To validate the use of water content maps and a priori information to estimate the electrical conductivity and permittivity of brain tissue.

Based on Maxwell's mixture theory we introduced the water content assisted Electrical Properties Tomography (wEPT) method to estimate electrical properties (EPs) maps of brain tissue from water content maps using modeling equations derived from literature data.¹ This study is a continuation to our previous work. We evaluate the capabilities of wEPT by imaging the EPs of a phantom where all its physical parameters are measured and compared with the outcomes of wEPT. The influence of nonuniform flip angle excitations into wEPT is also examined.

Models: Following mixture theory, a correlation between water content and tissue electrical properties has been found.^2,3 To confirm those findings by MRI, we developed a phantom having similar parameters to human brain tissue. A strong electrolyte was created by dissolving NaCl (12.8g/L), KCl (0.224g/L), CaCl (0.294g/L), and MgCl (0.264g/L) in distilled water, which has similar ion concentrations as artificial CSF solutions.^4,5 Whey protein was dissolved in the electrolyte solution (mimicking cells) to prepare 8 different mixtures having 100%, 98%, 90%, 84%, 75%, 70%, 65% and 60% of electrolyte. The EPs of each mixture was measured at 128 MHz (25°C) using a dielectric assessment kit (DAK-SPEAG,Switzerland). The water content of each solution was measured by weight difference (5g) after dehydration at 70°C. A cylindrical phantom was filled with the protein mixtures and measure its T₁ map by multi-point inversion recovery.⁶ The whole measured parameters are summarized in Table 1. From these parameters, we performed a least square fitting procedure to model the electrical conductivity (σ) and relative permittivity (ε_r) in terms of water content (W), obtaining $$\sigma=-7.52W^2+17.1W-7.2 [1]$$ and $$\epsilon_r=-201.9W^2+415.5W-134.4 [2]$$, respectively. Similarly, measured W and T₁ values were related by a fitting function combined with an analytical image ratio, I_r, formed by dividing two spin echo (SE) images, to model W in terms of I_r by $$W=1.74exp^{-1.89I_r} [3]$$, just as described to derive the models for brain tissues.¹

Influence of B₁ Inhomogeneities: The main error contributor in wEPT may be originated by erroneous W measurements. In estimating W by I_r, inhomogeneous 90° excitations can be a concern. By dividing two SE images having the same parameters but one with short TR (TR_s) and the other with long TR (TR_l), the signal intensity of I_r is $$I_r(T_1,θ)=κ(\frac{1-exp^{-TR_s/T_1}}{1-cosθcos(2θ)exp^{-TR_s/T_1}})/(\frac{1-exp^{-TR_l/T_1}}{1-cosθcos(2θ)exp^{-TR_l/T_1}}) [4]$$, where κ is a constant given by the sequence parameters and the signal gain compensations of a particular MRI scanner. The flip angle of RF excitation is represented by θ while the refocusing pulse is considered 2θ. Figure 1 shows the variation of I_r as a function of T₁ and flip angle.

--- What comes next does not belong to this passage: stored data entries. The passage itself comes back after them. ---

(** * Aadhaar-Pulse: the statistical analytics pipeline

    A shallow embedding of the pipeline modules under [apps/api/services]
    ([data_repository.py], [analytics_service.py], [anomaly_engine.py],
    [forecast_engine.py]) and the properties proved about them.

    Conventions of the embedding.
    - Python [int] is [Z].  Python and NumPy floats are modelled by exact
      rationals [Q]: rounding error of the binary representation is not
      modelled, every arithmetic operation is the exact one.
    - NumPy division does not raise on a zero divisor, it yields [inf] or
      [nan]; where the source divides NumPy floats the result type is
      [np_float].  Python [int / int] raises [ZeroDivisionError].
    - Library functions the pipeline calls but that have no rational
      definition ([np.sqrt], [np.cos], the random generator, the wall
      clock, [strftime] and float formatting) are Section variables: every
      definition and theorem is parametric in them.
    - Python exceptions are the [Raise] results of the [result] monad. *)

From Stdlib Require Import ZArith QArith Qround Qabs List String Lia Lqa.
From Stdlib Require Import Sorting.Sorted Permutation.
From stdpp Require Import gmap strings pretty.

Import ListNotations.
Local Open Scope string_scope.
Local Open Scope Z_scope.

(** ** Exceptions *)

Inductive exn : Type :=
| ValueError
| ZeroDivisionError
| KeyError
| IndexError.

Inductive result (A : Type) : Type :=
| Ok (a : A)
| Raise (e : exn).
Arguments Ok {A} a.
Arguments Raise {A} e.

Definition bind {A B : Type} (m : result A) (k : A -> result B) : result B :=
  match m with
  | Ok a => k a
  | Raise e => Raise e
  end.

Notation "'do' x <- m ; k" := (bind m (fun x => k))
  (at level 10, x name, m at level 100, k at level 200).

(** ** Numbers *)

Module Numeric.

(** [int(x)] on a float: truncation toward zero. *)
Definition py_int (x : Q) : Z := Z.quot (Qnum x) (Zpos (Qden x)).

(** [max(0, x)]: Python returns the second argument only when it is
    strictly greater than the first. *)
Definition py_max (a b : Q) : Q := if Qlt_le_dec a b then b else a.
Definition py_min (a b : Q) : Q := if Qlt_le_dec b a then b else a.

(** Rounding to the nearest integer, ties to the even neighbour. *)
Definition round_half_even (x : Q) : Z :=
  let f := Qfloor x in
  match (x - inject_Z f ?= 1 # 2)%Q with
  | Lt => f
  | Gt => f + 1
  | Eq => if Z.even f then f else f + 1
  end.

(** [round(x, ndigits)] for [ndigits >= 0]. *)
Definition py_round (x : Q) (ndigits : nat) : Q :=
  let s := inject_Z (10 ^ Z.of_nat ndigits) in
  (inject_Z (round_half_even (x * s)) / s)%Q.

Fixpoint Qsum (l : list Q) : Q :=
  match l with
  | [] => 0%Q
  | x :: r => (x + Qsum r)%Q
  end.

Definition np_sum : list Q -> Q := Qsum.

(** [np.mean] of a non-empty array. *)
Definition np_mean (l : list Q) : Q :=
  (Qsum l / inject_Z (Z.of_nat (length l)))%Q.

(** NumPy floats where a division by zero may reach them. *)
Inductive np_float : Type :=
| NpFin (q : Q)
| NpInf (negative : bool)
| NpNaN.

(** [a / b] on NumPy floats: no exception, [inf] or [nan] on [b = 0]. *)
Definition np_div (a b : Q) : np_float :=
  if Qeq_bool b 0 then
    (if Qeq_bool a 0 then NpNaN
     else NpInf (if Qlt_le_dec a 0 then true else false))
  else NpFin (a / b).

(** [round] of a NumPy float keeps [inf] and [nan]. *)
Definition np_round (x : np_float) (ndigits : nat) : np_float :=
  match x with
  | NpFin q => NpFin (py_round q ndigits)
  | _ => x
  end.

(** [a > b] on floats. *)
Definition Qgtb (a b : Q) : bool := if Qlt_le_dec b a then true else false.

Definition np_abs (x : np_float) : np_float :=
  match x with
  | NpFin q => NpFin (Qabs q)
  | NpInf _ => NpInf false
  | NpNaN => NpNaN
  end.

(** [x > q]: false on [nan]. *)
Definition np_gt (x : np_float) (q : Q) : bool :=
  match x with
  | NpFin a => Qgtb a q
  | NpInf negative => negb negative
  | NpNaN => false
  end.

(** The float is a finite zero. *)
Definition np_is_zero (x : np_float) : Prop :=
  match x with
  | NpFin q => (q == 0)%Q
  | _ => False
  end.

(** The square root of a rational that is the square of a rational (on
    other arguments an approximation from below): an instance of the
    square-root parameter of the engines on which the pipeline runs. *)
Definition sqrt_exact (q : Q) : Q :=
  let r := Qred q in
  (inject_Z (Z.sqrt (Qnum r)) / inject_Z (Z.sqrt (Zpos (Qden r))))%Q.

(** Population variance, the argument of the square root in [np.std]. *)
Definition np_var (l : list Q) : Q :=
  let m := np_mean l in
  np_mean (map (fun x => (x - m) * (x - m))%Q l).

End Numeric.

(** ** The data repository ([data_repository.py]) *)

Module Repository.
Import Numeric.

(** A month: the pandas [Timestamp] of a month start, and the value of the
    ["%Y-%m"] strings that [strftime] produces from it and [strptime]
    reads back. *)
Record period : Type := { p_year : Z; p_month : Z }.

Definition period_eqb (a b : period) : bool :=
  (p_year a =? p_year b) && (p_month a =? p_month b).

Definition period_leb (a b : period) : bool :=
  (p_year a <? p_year b) || ((p_year a =? p_year b) && (p_month a <=? p_month b)).

(** Rows of the three data frames (the columns the pipeline reads). *)
Record enrolment_row : Type := {
  er_month : period;
  er_enrolments : Z;
  er_cumulative : Z;
  er_yoy_growth : np_float;
}.

Record update_row : Type := {
  ur_month : period;
  ur_update_type : string;
  ur_count : Z;
}.

Record state_row : Type := {
  name : string;
  code : string;
  region : string;
  total_enrolments : Z;
  monthly_enrolments : Z;
  yoy_growth : Q;
  update_rate : Q;
  urban_pct : Q;
}.

Record bucket : Type := { enrolments : Z; pct : Q }.

Record AadhaarDataRepository : Type := {
  _enrolment_data : option (list enrolment_row);
  _update_data : option (list update_row);
  _demographics_data : option (gmap string (gmap string bucket));
  _state_data : option (list state_row);
}.

(** An element of the series the accessors return.  The update series
    has no ["cumulative"] and no ["yoy_growth"] key.  The ["month_name"]
    entry, a second rendering of the same month, is not kept. *)
Record ts_point : Type := {
  ts_period : period;
  ts_value : Z;
  ts_cumulative : option Z;
  ts_yoy_growth : option np_float;
}.

(** [DataFrame.tail(n)]: the last [n] rows; for a negative [n] all rows
    but the first [-n]. *)
Definition df_tail {A : Type} (n : Z) (l : list A) : list A :=
  if 0 <=? n then skipn (length l - Z.to_nat n) l
  else skipn (Z.to_nat (- n)) l.

(** [DataFrame.head(n)]. *)
Definition df_head {A : Type} (n : Z) (l : list A) : list A :=
  if 0 <=? n then firstn (Z.to_nat n) l
  else firstn (length l - Z.to_nat (- n)) l.

(** A stable sort: Python's [sorted] and [list.sort] are stable, so their
    result is the one of any stable sort with the same order on keys. *)
Fixpoint insert_by {A : Type} (leb : A -> A -> bool) (x : A) (l : list A) : list A :=
  match l with
  | [] => [x]
  | y :: r => if leb x y then x :: y :: r else y :: insert_by leb x r
  end.

Definition sort_by {A : Type} (leb : A -> A -> bool) (l : list A) : list A :=
  fold_right (insert_by leb) [] l.

(** [groupby("month")["count"].sum().reset_index()]: one row per month,
    months ascending. *)
Fixpoint group_add (m : period) (c : Z) (g : list (period * Z)) : list (period * Z) :=
  match g with
  | [] => [(m, c)]
  | (m', c') :: r =>
      if period_eqb m m' then (m', c' + c) :: r
      else if period_leb m m' then (m, c) :: (m', c') :: r
      else (m', c') :: group_add m c r
  end.

Definition groupby_month_sum (rows : list update_row) : list (period * Z) :=
  fold_left (fun g r => group_add (ur_month r) (ur_count r) g) rows [].

Definition get_enrolment_timeseries (repo : AadhaarDataRepository) (months : Z)
  : list ts_point :=
  match _enrolment_data repo with
  | None => []
  | Some data =>
      map (fun row =>
             {| ts_period := er_month row;
                ts_value := er_enrolments row;
                ts_cumulative := Some (er_cumulative row);
                ts_yoy_growth := Some (np_round (er_yoy_growth row) 2) |})
          (df_tail months data)
  end.

Definition get_update_timeseries (repo : AadhaarDataRepository) (months : Z)
  : list ts_point :=
  match _update_data repo with
  | None => []
  | Some data =>
      map (fun row =>
             {| ts_period := fst row;
                ts_value := snd row;
                ts_cumulative := None;
                ts_yoy_growth := None |})
          (df_tail months (groupby_month_sum data))
  end.

Record update_type_row : Type := {
  ut_type : string;
  ut_count : Z;
  ut_percentage : np_float;
}.

Definition max_period (l : list period) : option period :=
  fold_left (fun acc m =>
               match acc with
               | None => Some m
               | Some a => if period_leb a m then Some m else Some a
               end) l None.

Definition np_scale (x : np_float) (k : Q) : np_float :=
  match x with
  | NpFin q => NpFin (q * k)
  | _ => x
  end.

Definition get_update_types (repo : AadhaarDataRepository) : list update_type_row :=
  match _update_data repo with
  | None => []
  | Some data =>
      match max_period (map ur_month data) with
      | None => []
      | Some latest_month =>
          let df := List.filter (fun r => period_eqb (ur_month r) latest_month) data in
          let total := fold_right Z.add 0 (map ur_count df) in
          map (fun row =>
                 {| ut_type := ur_update_type row;
                    ut_count := ur_count row;
                    ut_percentage :=
                      np_round (np_scale (np_div (inject_Z (ur_count row)) (inject_Z total))
                                         100) 1 |})
              df
      end
  end.

(** [sort_values("total_enrolments", ascending=False)].  Rows with equal
    totals are kept in their frame order here; pandas' default sort does
    not promise an order for them. *)
Definition get_state_data (repo : AadhaarDataRepository) : list state_row :=
  match _state_data repo with
  | None => []
  | Some data =>
      sort_by (fun a b => total_enrolments b <=? total_enrolments a) data
  end.

Definition get_demographics (repo : AadhaarDataRepository)
  : gmap string (gmap string bucket) :=
  match _demographics_data repo with
  | Some d => d
  | None => ∅
  end.

Record trends : Type := {
  enrolment_growth_yoy : np_float;
  update_growth_yoy : np_float;
  daily_average_enrolments : Z;
  daily_average_updates : Z;
  peak_month : period;
  lowest_month : period;
}.

Definition Zmean (xs : list Z) : Q := np_mean (map inject_Z xs).

(** [df.loc[df[col].idxmax(), "month"]]: the month of the first row
    that holds the extreme value. *)
Definition month_of_extreme (better : Z -> Z -> bool) (first : enrolment_row)
           (rest : list enrolment_row) : period :=
  er_month
    (fold_left (fun best r => if better (er_enrolments r) (er_enrolments best) then r else best)
               rest first).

Experiments: We acquired two spin echo images of the phantom at 3T (FOV=220mm, THK=5mm, matrix size=128×128, TE=13ms, FA=90°) with TR_s=0.7s and TR_l=3s to reconstruct its EPs maps. Same scanning parameters were used to acquire brain I_r images of a volunteer and σ and ε_r images were reconstructed following the model equations for human brain wEPT.¹ B₁ map of the brain was also obtained by double angle method to obtain θ.⁶ The W and EPs maps reconstructed by the measured I_r images were compared with the maps reconstructed by the I_r images after B₁-compensation as described in Fig. 1.

Figure 2 shows the resultant wEPT models of the electrolyte-protein phantom together with the reconstructed W and EPs maps. The wEPT-estimated mean values at each phantom compartment are also shown in Table 1. A decent prediction was obtained by wEPT when compared with the bench measurements for all the mixtures. Figure 3 shows the resultant wEPT maps of the volunteer together with its percentage difference images before and after B₁-compensation. The average percentage difference for W-map was 2.6% while for the σ-map was 8.5% and 4.9% for the ε_r-map.

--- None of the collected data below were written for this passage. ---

(** * Scrap-Whatsapp-Bot: the schedule engine of [interactive_scraper.py]

    A shallow embedding of the scheduling part of [InteractiveScraper]
    (conflict detection, safe-time suggestions, sequencing, duration and
    time validation, loading and saving the store, the job executor and
    the scheduler loop) together with the properties its specification
    states about it.

    Conventions of the embedding.
    - Python [str] is [string]: text whose characters are the code points
      below 256, a character being its code point.  The [str] methods and
      [int] are modelled on all of these; text with a character from
      U+0100 on is outside the model.
    - Python [int] is [Z]; the conversions between [int] and decimal text
      carry the interpreter's limit of 4300 digits
      ([sys.int_max_str_digits], at its default).
    - The one [float] computation, the minutes of a run in the report of
      [execute_schedule], is done on the binary64 values as exact
      rationals, rounded to nearest-even where the interpreter rounds.
    - A naive [datetime] is the number of microseconds since
      1900-01-01T00:00:00 (the date [strptime] gives to a bare time of
      day); [timedelta] is a number of microseconds.  Both carry the range
      checks of the [datetime] module, whose failure is [OverflowError].
    - Code that can raise returns a [result]; a [try/except] is a match on
      it.
    - Objects that are shared and mutated ([Schedule] instances held by
      [self.schedules]) live in a heap and are named by their address.
    - The clock, the job runner and the writes of the schedules file are
      the outside world: an [Env] says what each reading, run and write
      gives, and stateful code passes a [State] along. *)

From Stdlib Require Import ZArith Lia Bool Ascii String.
From stdpp Require Import base list strings.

The developed phantom successfully follows the principles of mixture theory. The dielectric parameters of the mixtures decrease as the water content decreases. The modeling equations of this relationship well predicted the measured values. The error contribution due to B₁ inhomogeneities in the brain does not represent a big concern at 3T since the flip angle variations are not substantial.⁷ However, B₁ information should be considered for more accurate EPs estimations especially at peripheral regions. The findings of this study suggest that wEPT maps could represent a good predictor of tissue EPs, encouraging for further clinical studies aiming to find extra contrast information to support clinical diagnosis.